Telecommunication companies hold the same position. SBC spokesman Gene Acuna wrote in an e-mail that cities should provide Web access only in public spaces and cited a threat to free-market competition.

I'm dismayed by Rep. King's statement. The testimony presented to Rep. King's committee doesn't support that statement. We've not seen a single case where a municipality has operated a broadband network primarily as a for-profit service. The targets have always been selected on the basis of need—never revenue potential.

If a muni network costs the municipality money, we're told it's wasting taxpayer money. If the network is run on a break-even or revenue positive basis, we're told it's unfair competition. This argument is as fair as a two-headed quarter.

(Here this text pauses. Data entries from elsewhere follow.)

(* ===== verification/HttpParams.v ===== *)
(** * Requests: parameters, validation, CORS (internal/httpapi: params.go, validation.go, middleware.go)

    The parts of the HTTP layer that are functions of the request.  Query and form lookups, headers and
    the multipart parts are fields of [request]; the JSON decoder and the struct validator are classes. *)

From S2P Require Import Prelude GoStrings Errors Model Store Upload.

Local Open Scope string_scope.
Local Open Scope list_scope.
Local Open Scope Z_scope.

(** A request as gin presents it. [rq_File] is [FormFile]: [Err true] when the body is over the limit. *)
Record request := mkRequest {
  rq_Method : string; rq_TLS : bool; rq_Host : string;
  rq_Header : string -> string;
  rq_Query : string -> option string;
  rq_Form : string -> option string;
  rq_Param : string -> string;
  rq_File : string -> result bool FileHeader;
  rq_Body : string }.

(** ** Parameters (params.go) *)

Definition rawParam (c : request) (name : string) : option string :=
  match rq_Query c name with Some v => Some v | None => rq_Form c name end.

Definition errBadParam : gerror := InvalidArgument "请求参数不合法".

Definition requiredString (c : request) (name : string) : res string :=
  match rawParam c name with None => Err errBadParam | Some v => Ok v end.

Definition optionalString (c : request) (name : string) : option string := rawParam c name.

Definition stringWithDefault (c : request) (name def : string) : string :=
  match rawParam c name with
  | Some v => if negb (String.eqb v "") then v else def
  | None => def
  end.

Definition requiredInt64 (c : request) (name : string) : res Z :=
  match rawParam c name with
  | None => Err errBadParam
  | Some v =>
      if is_blank v then Err errBadParam
      else match ParseInt 64 (TrimSpace v) with None => Err errBadParam | Some n => Ok n end
  end.

Definition requiredInt (c : request) (name : string) : res Z :=
  match rawParam c name with
  | None => Err errBadParam
  | Some v =>
      if is_blank v then Err errBadParam
      else match ParseInt 32 (TrimSpace v) with None => Err errBadParam | Some n => Ok n end
  end.

Definition maxGoalLength : Z := 500.

Definition normalizeText (value field : string) : res string :=
  if is_blank value || (maxGoalLength <? utf16Len value)
  then Err (InvalidArgument (field +:+ "不能为空且不能超过 500 字"))
  else Ok (TrimSpace value).

Definition modeParam (c : request) : res AnalysisMode :=
  ModeFromRequest (match optionalString c "mode" with Some v => v | None => "" end).

Definition upper_hex (n : Z) : ascii := ascii_of_Z (if n <? 10 then 48 + n else 55 + n).

Definition url_kept (a : ascii) : bool :=
  let b := byte a in
  in_range 97 122 b || in_range 65 90 b || in_range 48 57 b || existsb (Ascii.eqb a) ["."; "-"; "*"; "_"]%char.

Fixpoint formURLEncode (s : string) : string :=
  match s with
  | EmptyString => ""
  | String a r =>
      if url_kept a then String a (formURLEncode r)
      else if Ascii.eqb a " " then String "+" (formURLEncode r)
      else String "%" (String (upper_hex (byte a / 16)) (String (upper_hex (byte a mod 16)) (formURLEncode r)))
  end.

Definition parsePathID (v : string) : res Z :=
  match ParseInt 64 v with None => Err errBadParam | Some n => Ok n end.

(** [url.QueryEscape]. *)
Definition query_kept (a : ascii) : bool :=
  let b := byte a in
  in_range 97 122 b || in_range 65 90 b || in_range 48 57 b || existsb (Ascii.eqb a) ["-"; "_"; "."; "~"]%char.

Fixpoint QueryEscape (s : string) : string :=
  match s with
  | EmptyString => ""
  | String a r =>
      if query_kept a then String a (QueryEscape r)
      else if Ascii.eqb a " " then String "+" (QueryEscape r)
      else String "%" (String (upper_hex (byte a / 16)) (String (upper_hex (byte a mod 16)) (QueryEscape r)))
  end.

(** ** Bodies and validation (handlers_user.go, validation.go) *)

Record RouteRequest := mkRouteRequest { rr_Goal : option string }.

(** [json.Decoder.Decode] of a body into each of the request types; [None] is any error. *)
Class JsonBody := {
  decodeAuth : string -> option AuthRequest;
  decodeRoute : string -> option RouteRequest;
  decodeFeedback : string -> option AgentFeedback;
  decodeChallenge : string -> option ChallengeRequest;
  decodeProof : string -> option ProofRequest }.

Definition decodeBody {A} (decode : string -> option A) (c : request) : res A :=
  match decode (rq_Body c) with None => Err (InvalidArgument "请求参数不合法") | Some v => Ok v end.

(** The structs handed to the validator. *)
Inductive form :=
| registerForm (req : AuthRequest)
| loginForm (username password : option string)
| routeForm (req : RouteRequest)
| feedbackForm (fb : AgentFeedback).

(** [validator.FieldError]: the namespace, field name and tag of a rule that does not hold. *)
Record FieldError := mkFieldError { fe_Namespace : string; fe_Field : string; fe_Tag : string }.

(** [validate.Struct]: the rules that do not hold, in field order; none for a nil error. *)
Class Validator := structErrors : form -> list FieldError.

(** The rule [notblank] that [newValidator] registers, on a field of type *string. *)
Definition notblank (f : option string) : bool :=
  match f with None => false | Some s => negb (is_blank s) end.

(** The rules the handlers rely on: [required] and the registered [notblank]. *)
Class ValidatorLaws `{Validator} := {
  route_goal : forall req, structErrors (routeForm req) = [] -> notblank (rr_Goal req) = true;
  feedback_media : forall fb, structErrors (feedbackForm fb) = [] -> fb_MediaID fb <> None;
  feedback_goal : forall fb, structErrors (feedbackForm fb) = [] -> notblank (fb_Goal fb) = true }.

Definition messages (key : string) : option string :=
  let eq k := String.eqb key k in
  if eq "registerForm.username.notblank" then Some "账号不能为空"
  else if eq "registerForm.username.min" || eq "registerForm.username.max" then Some "账号需为 3-32 位"
  else if eq "registerForm.password.notblank" then Some "密码不能为空"
  else if eq "registerForm.password.max" then Some "密码不能超过 128 位"
  else if eq "registerForm.password.min" then Some "密码需至少 8 位"
  else if eq "registerForm.nickname.max" then Some "昵称不能超过 50 个字符"
  else if eq "loginForm.username.notblank" then Some "账号不能为空"
  else if eq "loginForm.username.max" then Some "账号不能超过 32 位"
  else if eq "loginForm.password.notblank" then Some "密码不能为空"
  else if eq "loginForm.password.max" then Some "密码不能超过 128 位"
  else if eq "RouteRequest.goal.notblank" then Some "分析目标不能为空"
  else if eq "RouteRequest.goal.max" then Some "分析目标不能超过 500 字"
  else if eq "AgentFeedback.mediaId.required" then Some "mediaId 不能为空"
  else if eq "AgentFeedback.goal.notblank" then Some "分析目标不能为空"
  else if eq "AgentFeedback.goal.max" then Some "分析目标不能超过 500 字"
  else if eq "AgentFeedback.errorType.max" then Some "错误类型不能超过 64 字"
  else if eq "AgentFeedback.comment.max" then Some "反馈说明不能超过 2000 字"
  else if eq "AgentFeedback.correctedGoal.max" then Some "修正后的分析目标不能超过 500 字"
  else if eq "AgentFeedback.correctedTasks.max" then Some "修正任务最多 5 条"
  else if eq "AgentFeedback.correctedTasks[].max" then Some "每条修正任务不能超过 500 字"
  else if eq "AgentFeedback.evidenceTimestamp.gte" then Some "证据时间戳不能为负数"
  else None.

(** [indexRe.ReplaceAllString(s, "[]")] for [\[\d+\]]: [digits] is what follows an open bracket. *)
Fixpoint all_digits (s : string) : string * string :=
  match s with
  | String a r => if is_digit a then let '(d, rest) := all_digits r in (String a d, rest) else ("", s)
  | EmptyString => ("", "")
  end.

Fixpoint replaceIndexes (fuel : nat) (s : string) : string :=
  match fuel, s with
  | S fuel, String a r =>
      if Ascii.eqb a "[" then
        match all_digits r with
        | (String _ _, String b rest) =>
            if Ascii.eqb b "]" then "[]" +:+ replaceIndexes fuel rest else String a (replaceIndexes fuel r)
        | _ => String a (replaceIndexes fuel r)
        end
      else String a (replaceIndexes fuel r)
  | _, _ => s
  end.

Definition fieldMessage (fe : FieldError) : string :=
  let key := replaceIndexes (String.length (fe_Namespace fe)) (fe_Namespace fe) +:+ "." +:+ fe_Tag fe in
  fe_Field fe +:+ ": " +:+ match messages key with Some m => m | None => "invalid value" end.

Definition validateStruct `{Validator} (v : form) : res unit :=
  match structErrors v with
  | [] => Ok tt
  | ve =>
      let detail := Join (map fieldMessage ve) "; " in
      Err (Validation (if String.eqb detail "" then "请求参数校验失败" else detail))
  end.

(** ** CORS (middleware.go) *)

(** The least rune of a [unicode.SimpleFold] orbit. *)
Class FoldTable := foldRune : Z -> Z.

(** [strings.EqualFold]. *)
Definition EqualFold `{FoldTable} (s t : string) : bool :=
  bool_decide (map foldRune (runes s) = map foldRune (runes t)).

Definition sameOrigin `{FoldTable} (r : request) (origin : string) : bool :=
  let scheme := if rq_TLS r then "https" else "http" in
  EqualFold origin (scheme +:+ "://" +:+ rq_Host r).

(** What a middleware decides: pass on, with headers set so far, or answer. *)
Inductive gate :=
| Next (headers : list (string * string))
| Answer (status : Z) (headers : list (string * string)) (body : string).

Definition cors `{FoldTable} (allowed : list string) (c : request) : gate :=
  let origin := rq_Header c "Origin" in
  if String.eqb origin "" || sameOrigin c origin then Next []
  else
    let requested := rq_Header c "Access-Control-Request-Method" in
    let preflight := String.eqb (rq_Method c) "OPTIONS" && negb (String.eqb requested "") in
    let vary := ("Vary", "Origin")
      :: (if preflight then [("Vary", "Access-Control-Request-Method"); ("Vary", "Access-Control-Request-Headers")] else []) in
    if negb (existsb (String.eqb origin) allowed) then Answer 403 vary "Invalid CORS request"
    else if preflight then
      if negb (existsb (String.eqb (ToUpper requested)) ["GET"; "POST"; "DELETE"; "OPTIONS"])
      then Answer 403 vary "Invalid CORS request"
      else
        let req := rq_Header c "Access-Control-Request-Headers" in
        Answer 200
          (vary ++ [("Access-Control-Allow-Origin", origin); ("Access-Control-Allow-Credentials", "true");
                    ("Access-Control-Allow-Methods", "GET,POST,DELETE,OPTIONS")]
           ++ (if negb (String.eqb req "") then [("Access-Control-Allow-Headers", req)] else [])
           ++ [("Access-Control-Max-Age", "3600")]) ""
    else Next (vary ++ [("Access-Control-Allow-Origin", origin); ("Access-Control-Allow-Credentials", "true")]).

(** ** Properties *)

(** The decoding of [application/x-www-form-urlencoded]: [+] is a space, [%XX] a byte. *)
Fixpoint formDecode (s : string) : option string :=
  match s with
  | EmptyString => Some ""
  | String a r =>
      if Ascii.eqb a "%" then
        match r with
        | String h (String l r) =>
            match from_hex h, from_hex l, formDecode r with
            | Some h, Some l, Some t => Some (String (ascii_of_Z (16 * h + l)) t)
            | _, _, _ => None
            end
        | _ => None
        end
      else String (if Ascii.eqb a "+" then " "%char else a) <$> formDecode r
  end.

(** What may stand in an [ext-value] of a header without quoting: no space, quote, separator or control. *)
Definition header_safe (a : ascii) : bool := url_kept a || Ascii.eqb a "+" || Ascii.eqb a "%".

Lemma escaped_byte a :
  match from_hex (upper_hex (byte a / 16)), from_hex (upper_hex (byte a mod 16)) with
  | Some h, Some l => Ascii.eqb (ascii_of_Z (16 * h + l)) a
  | _, _ => false
  end && header_safe (upper_hex (byte a / 16)) && header_safe (upper_hex (byte a mod 16)) = true.
Proof. revert a. apply ascii_forall. vm_compute. reflexivity. Qed.

Lemma kept_plain a : url_kept a = true -> negb (Ascii.eqb a "%") && negb (Ascii.eqb a "+") = true.
Proof. revert a. by_bytes. Qed.

(** A file name put in a Content-Disposition header survives the trip and cannot break out of it: the
    encoding consists of unreserved bytes, plus signs and percent escapes only - no line break, quote or
    separator, whatever the name - and decodes to exactly the name. *)
Theorem formURLEncode_roundtrip (s : string) :
  formDecode (formURLEncode s) = Some s /\ str_forall header_safe (formURLEncode s) = true.
Proof.
  induction s as [|a s [IH1 IH2]]; [done|]. cbn [formURLEncode].
  destruct (url_kept a) eqn:Ek; [|destruct (Ascii.eqb_spec a " ") as [->|Ha]].
  - pose proof (kept_plain a Ek) as [E1%negb_true_iff E2%negb_true_iff]%andb_true_iff.
    cbn [formDecode str_forall]. rewrite E1, E2, IH1, IH2. unfold header_safe. by rewrite Ek.
  - cbn [formDecode str_forall]. by rewrite IH1, IH2.
  - pose proof (escaped_byte a) as [[E H1]%andb_true_iff H2]%andb_true_iff.
    cbn [formDecode str_forall]. change (Ascii.eqb "%" "%") with true. cbv beta iota.
    destruct (from_hex (upper_hex (byte a / 16))), (from_hex (upper_hex (byte a mod 16))); try discriminate.
    apply Ascii.eqb_eq in E. rewrite IH1, IH2, H1, H2. cbn [andb]. by rewrite E.
Qed.

(** A cross-origin request is served only for a configured origin, and only then told so: a request that
    passes the CORS gate has no Origin, the server's own, or one of the configured ones; a preflight never
    reaches a handler; an allow header is sent to configured origins only and names exactly that origin;
    everything else is refused with 403. *)
Theorem cors_gate `{FoldTable} (allowed : list string) (c : request) :
  let origin := rq_Header c "Origin" in
  let own := String.eqb origin "" || sameOrigin c origin = true in
  match cors allowed c with
  | Next headers =>
      (own /\ headers = [])
      \/ (origin ∈ allowed /\ ("Access-Control-Allow-Origin", origin) ∈ headers
          /\ ~ (rq_Method c = "OPTIONS" /\ rq_Header c "Access-Control-Request-Method" <> ""))
  | Answer status headers _ =>
      ~ own
      /\ (status = 200 /\ origin ∈ allowed /\ rq_Method c = "OPTIONS"
          /\ (forall v, ("Access-Control-Allow-Origin", v) ∈ headers -> v = origin)
          \/ status = 403 /\ forall v, ("Access-Control-Allow-Origin", v) ∉ headers)
  end.
Proof.
  cbv zeta. unfold cors. destruct (_ || _) eqn:Eown; [left; done|].
  destruct (String.eqb (rq_Method c) "OPTIONS" && _) eqn:Epre.
  - apply andb_true_iff in Epre as [Em%String.eqb_eq Er%negb_true_iff].
    destruct (existsb _ allowed) eqn:Ea; cbn [negb].
    + apply existsb_eqb_In in Ea. destruct (existsb _ ["GET"; _; _; _]); cbn [negb].
      * split; [done|]. left. split; [done|]. split; [done|]. split; [done|]. intros v Hv.
        destruct (negb _); cbn [app] in Hv; rewrite !elem_of_cons, ?elem_of_nil in Hv; intuition congruence.
      * split; [done|]. right. split; [done|]. intros v Hv. rewrite !elem_of_cons, elem_of_nil in Hv. intuition congruence.
    + split; [done|]. right. split; [done|]. intros v Hv. rewrite !elem_of_cons, elem_of_nil in Hv. intuition congruence.
  - destruct (existsb _ allowed) eqn:Ea; cbn [negb].
    + apply existsb_eqb_In in Ea. right. split; [done|]. split; [set_solver|].
      intros [Hm Hr]. rewrite Hm in Epre. cbn in Epre. apply negb_false_iff, String.eqb_eq in Epre. done.
    + split; [done|]. right. split; [done|]. intros v Hv. rewrite !elem_of_cons, elem_of_nil in Hv. intuition congruence.
Qed.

Clearly Rep. King has the wrong metric. The right metric is: are we making more broadband available to Texas citizens and companies? There are a variety of models to do that. We say let the markets and communities decide, not the special interests.

Glenn Fleishman has some further comments on this article.

Read the full article. (registration required)

Posted by chip at April 6, 2005 12:31 PM
Comments

We need to have a federal law that requires internet access in all government buildings in the entire united states. Let the cell phone companies rot in hell.